Jimmy qui avait fait un énième plongeon dans la salle secrète, avait décroché de la discussion.

- À dos, la barre ? demanda-t-il perdu.

- Mais pas la barre, TA MERE ! Si elle apprend que j'ai embauché une stripteaseuse... Oh mon dieu, je ne veux même pas y penser. Tu viendras à mon enterrement mon fils, tu promets ?

- Promis ! assura-t-il.

Au visage de son père qui se décomposait, il réalisa l'erreur d'interprétation que celui-ci faisait, il se rattrapa :

- Que je ne dirais rien au sujet de... La barre...

- J'ai eu un bref, mais réel moment de solitude là...

- Bon, faut que je me remette au travail papa. Merci beaucoup de t'être dérangé et de m'avoir aidé. Je vais appeler Lewis tout de suite et je vais ensuite faire un tour sur les chantiers en cours, histoire de vérifier que tout va bien.

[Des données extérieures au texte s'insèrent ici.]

Lemma lastSHA_is_last_fetched_witness :
  lastSHA (mem (polls [answer "abc123"; answer "def456"] polling)) = "def456".
Proof.
  apply (lastSHA_is_last_fetched [answer "abc123"; answer "def456"]
           ["abc123"; "def456"] polling eq_refl eq_refl).
  repeat constructor; apply (answer_fetches).
Defined.

(** C7, as stated, fails: the remote reports "abc123", then "def456", then
    "abc123" again, and [lastSHA], which had moved past "abc123", holds it
    again. *)
Lemma lastSHA_reverts :
  ~ (forall rs1 rs2 rs3 : list reply,
       lastSHA (mem (polls (rs1 ++ rs2) polling))
         <> lastSHA (mem (polls rs1 polling)) ->
       lastSHA (mem (polls (rs1 ++ rs2 ++ rs3) polling))
         <> lastSHA (mem (polls rs1 polling))).
Proof.
  intros H.
  apply (H [answer "abc123"] [answer "def456"] [answer "abc123"]).
  - vm_compute. discriminate.
  - vm_compute. reflexivity.
Qed.

(** ** The retry loop of [runDeploy] (lines 131 to 163) *)

(** C1, as the program has it.  A goroutine at one of the two sleeps of the
    retry loop sleeps [retryDelay], ten seconds, in full, whatever has been
    cancelled, and goes to the head of the loop.  Cancellation is seen
    there: when the context that [deployCtx] holds at that moment is
    cancelled, the goroutine logs "Deploy cancelled" and returns, without
    a pull and without a launch. *)
Theorem backoff_sleeps_in_full
  (c : config) (t : nat) (p : deploy_pc) (r : reply) :
  exited (mem c) = None ->
  pool c !! t = Some (Deploy p) ->
  backoff p = true ->
  step t r c =
    Some (at_pc (mem c) (pool c) t (Deploy D_select),
          [(t, ESleep retryDelay)]) /\
  retryDelay = 10 * Second /\
  forall (g : globals) (ctx : nat) (r' : reply),
    exited g = None -> deployCtx g = Some ctx -> Done g ctx = true ->
    step t r' (at_pc g (pool c) t (Deploy D_select)) =
      Some (at_pc g (pool c) t Returned,
            [(t, EAccess F_deployCtx Read (holds g t));
             (t, ELog "Deploy cancelled")]).
Proof.
  destruct c as [g l]; cbn [mem pool]. intros He Hl Hb.
  pose proof (lookup_lt_Some _ _ _ Hl) as Hlen.
  split; [|split; [reflexivity|]].
  - rewrite (at_pc_id g l t _ Hl).
    destruct p; try discriminate;
      by rewrite (step_deploy t r g l _ (goto g D_select [ESleep retryDelay])).
  - intros g' ctx r' He' Hc Hd.
    rewrite (step_deploy t r' g' l D_select
               (ret g' [EAccess F_deployCtx Read (holds g' t);
                        ELog "Deploy cancelled"])); [done..|].
    cbn. by rewrite Hc, Hd.
Qed.

Lemma superseded_run :
  run superseded_in_backoff (start "tok" "make run")
  = (superseded, superseded_trace).
Proof. vm_compute. reflexivity. Qed.

Lemma backoff_sleeps_in_full_witness :
  step 1 no_answer superseded =
    Some (at_pc (mem superseded) (pool superseded) 1 (Deploy D_select),
          [(1%nat, ESleep retryDelay)]).
Proof.
  apply (backoff_sleeps_in_full superseded 1 D_run_backoff no_answer);
    reflexivity.
Defined.

(** C1, as stated, fails.  In the run [superseded_in_backoff] goroutine 1
    sleeps in backoff and its context, the one it created, has just been
    cancelled; its next statement is not the return of line 135 but the
    end of the whole sleep.  In the run that follows it even pulls again,
    under the context of its successor. *)
Lemma backoff_is_not_interrupted :
  ~ (forall (s : list (nat * reply)) (c : config) (tr : list (nat * event))
            (t ctx : nat) (p : deploy_pc) (r : reply),
       run s (start "tok" "make run") = (c, tr) ->
       In (t, EWithCancel ctx) tr ->
       Done (mem c) ctx = true ->
       pool c !! t = Some (Deploy p) ->
       backoff p = true ->
       exists c',
         step t r c = Some (c', [(t, ELog "Deploy cancelled")]) /\
         pool c' !! t = Some Returned) /\
  In (1%nat, EPull 1) (snd (run then_wakes_up superseded)).
Proof.
  split.
  - intros H.
    destruct (H superseded_in_backoff superseded superseded_trace
                1%nat 0%nat D_run_backoff no_answer superseded_run)
      as (c' & Hs & _).
    + vm_compute. tauto.
    + reflexivity.
    + reflexivity.
    + reflexivity.
    + vm_compute in Hs. discriminate.
  - vm_compute. tauto.
Qed.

- Pas de soucis mon fils, on se voit dimanche à la maison, comme d'habitude.

Père et fils s'embrassèrent et se quittèrent. Jimmy souffla quand il se retrouva seul dans le bureau. Il attrapa le téléphone pour appeler Lewis, puis se ravisa. Il avait surtout envie de se changer les idées. Il prit sa veste et ses clés de voiture et sortit de son bureau. En passant devant la secrétaire, il s'arrêta.

- Marie, téléphonez maintenant à Lewis pour lui dire qu'il nous est impossible de construire sa piscine. Dites-lui qu'il est dans une zone classée et que par conséquent, il se mettrait hors la loi dès lors qu'il touche au sol pour une construction, quelle qu'elle soit.

- Euh, vous ne préféreriez pas le faire vous-même ? Il me fait un peu peur...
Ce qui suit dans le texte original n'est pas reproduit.